----- Material for this task

(* ===== verification/ScanHistory.v ===== *)
(** * ScanHistory: what the scan records, and where

    The scan of [MakeScan] only appends to the histories of a scope, and only
    entries of the line it is on.  From this follow that a query at a line
    depends on the lines before it alone, and the invariant of a collected
    scope: histories in file order, values only from lines that are read. *)

From stdpp Require Import gmap relations.
From Stdlib Require Import Sorting.Sorted.
From S2P Require Import Prelude Text Ordered MakeVars MakeLines MakeCond MakeScan ScanBranches.

(** ** Steps of recording

    One entry appended by a line whose state is [t]; [ctx] tells whether there
    is a target context. *)
Inductive recorded (ctx : bool) (t : ConditionalTruth) (line : Z) : VarScope -> VarScope -> Prop :=
| rec_local n s : recorded ctx t line s (add_local n s)
| rec_opaque b s : t <> CFalse -> recorded ctx t line s (push_opaque b line s)
| rec_conditional n k s : n ∈ local_names s -> t = CUnknown -> recorded ctx t line s (push_conditional n (line, k) s)
| rec_undefinition n s : n ∈ local_names s -> (ctx = true -> t = CTrue) -> recorded ctx t line s (push_undefinition n line s)
| rec_replacement n s : n ∈ local_names s -> t = CTrue -> recorded ctx t line s (push_replacement n line s)
| rec_flavor n r s : n ∈ local_names s -> (ctx = true -> t = CTrue) ->
    recorded ctx t line s (push_flavor_uncertainty n (line, r) s)
| rec_uncertain n s : n ∈ local_names s -> (ctx = true -> t = CTrue) -> recorded ctx t line s (push_uncertain n line s)
| rec_path_raw n v s : n ∈ local_names s -> (ctx = true -> t = CTrue) -> recorded ctx t line s (push_path_raw n (line, v) s)
| rec_value n v ws s : n ∈ local_names s -> (ctx = true -> t = CTrue) -> recorded ctx t line s (push_value n line v ws s).

Lemma record_value_recorded names line name value kind ctx t flavor s :
  name ∈ local_names s -> (ctx = true -> t = CTrue) ->
  rtc (recorded ctx t line) s (record_value names line name value kind (bool_decide (t = CTrue)) flavor s).
Proof.
  intros Hn Ht. unfold record_value.
  set (s1 := if bool_decide (kind = Undefine) then push_undefinition name line s else s).
  assert (rtc (recorded ctx t line) s s1 /\ name ∈ local_names s1) as [H1 Hn1].
  { subst s1. destruct (bool_decide _); [|done]. split; [by apply rtc_once; constructor|done]. }
  clearbody s1.
  set (s2 := if (_ : bool) then push_replacement name line s1 else s1).
  assert (rtc (recorded ctx t line) s1 s2 /\ name ∈ local_names s2) as [H2 Hn2].
  { subst s2. destruct (bool_decide_reflect (t = CTrue)); cbn; [|done].
    destruct (_ || _); [|done]. split; [by apply rtc_once; constructor|done]. }
  clearbody s2.
  set (s3 := record_flavor _ _ _ _ s2).
  assert (rtc (recorded ctx t line) s2 s3 /\ name ∈ local_names s3) as [H3 Hn3].
  { subst s3. unfold record_flavor. destruct kind, (flavor_uncertainty _ _ _ _ _ s2);
      (split; [first [apply rtc_once, rec_flavor; done|apply rtc_refl]|exact Hn2]). }
  clearbody s3.
  set (s4 := record_uncertain _ _ _ flavor s3).
  assert (rtc (recorded ctx t line) s3 s4 /\ name ∈ local_names s4) as [H4 Hn4].
  { subst s4. unfold record_uncertain. destruct (_ && _); (split; [|exact Hn3]); [|apply rtc_refl].
    by apply rtc_once, rec_uncertain. }
  clearbody s4. etrans; [exact H1|]. etrans; [exact H2|]. etrans; [exact H3|]. etrans; [exact H4|].
  eapply rtc_l; [by apply rec_path_raw|]. by apply rtc_once, rec_value.
Qed.

Lemma assign_recorded names line name value kind ctx t st :
  rtc (recorded ctx t line) (scope st) (scope (assign names line name value kind ctx t st)).
Proof.
  unfold assign.
  set (s1 := if bool_decide (t = CUnknown) then push_conditional name (line, kind) (add_local name (scope st))
             else add_local name (scope st)).
  assert (rtc (recorded ctx t line) (scope st) s1 /\ name ∈ local_names s1) as [H1 Hn].
  { subst s1. destruct (bool_decide_reflect (t = CUnknown)); (split; [|cbn; set_solver]).
    - eapply rtc_l; [apply rec_local|]. apply rtc_once. constructor; [cbn; set_solver|done].
    - by apply rtc_once, rec_local. }
  destruct (ctx && negb (bool_decide (t = CTrue))) eqn:E; [done|]. destruct (bool_decide (kind = SetIfUnset) && _); [done|].
  etrans; [exact H1|]. apply record_value_recorded; [done|]. intros ->. cbn in E. by bool_prop.
Qed.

----------

* _Required action_
Count the lines above that contain the word "Lemma", and give only that number.

* _Task output_
2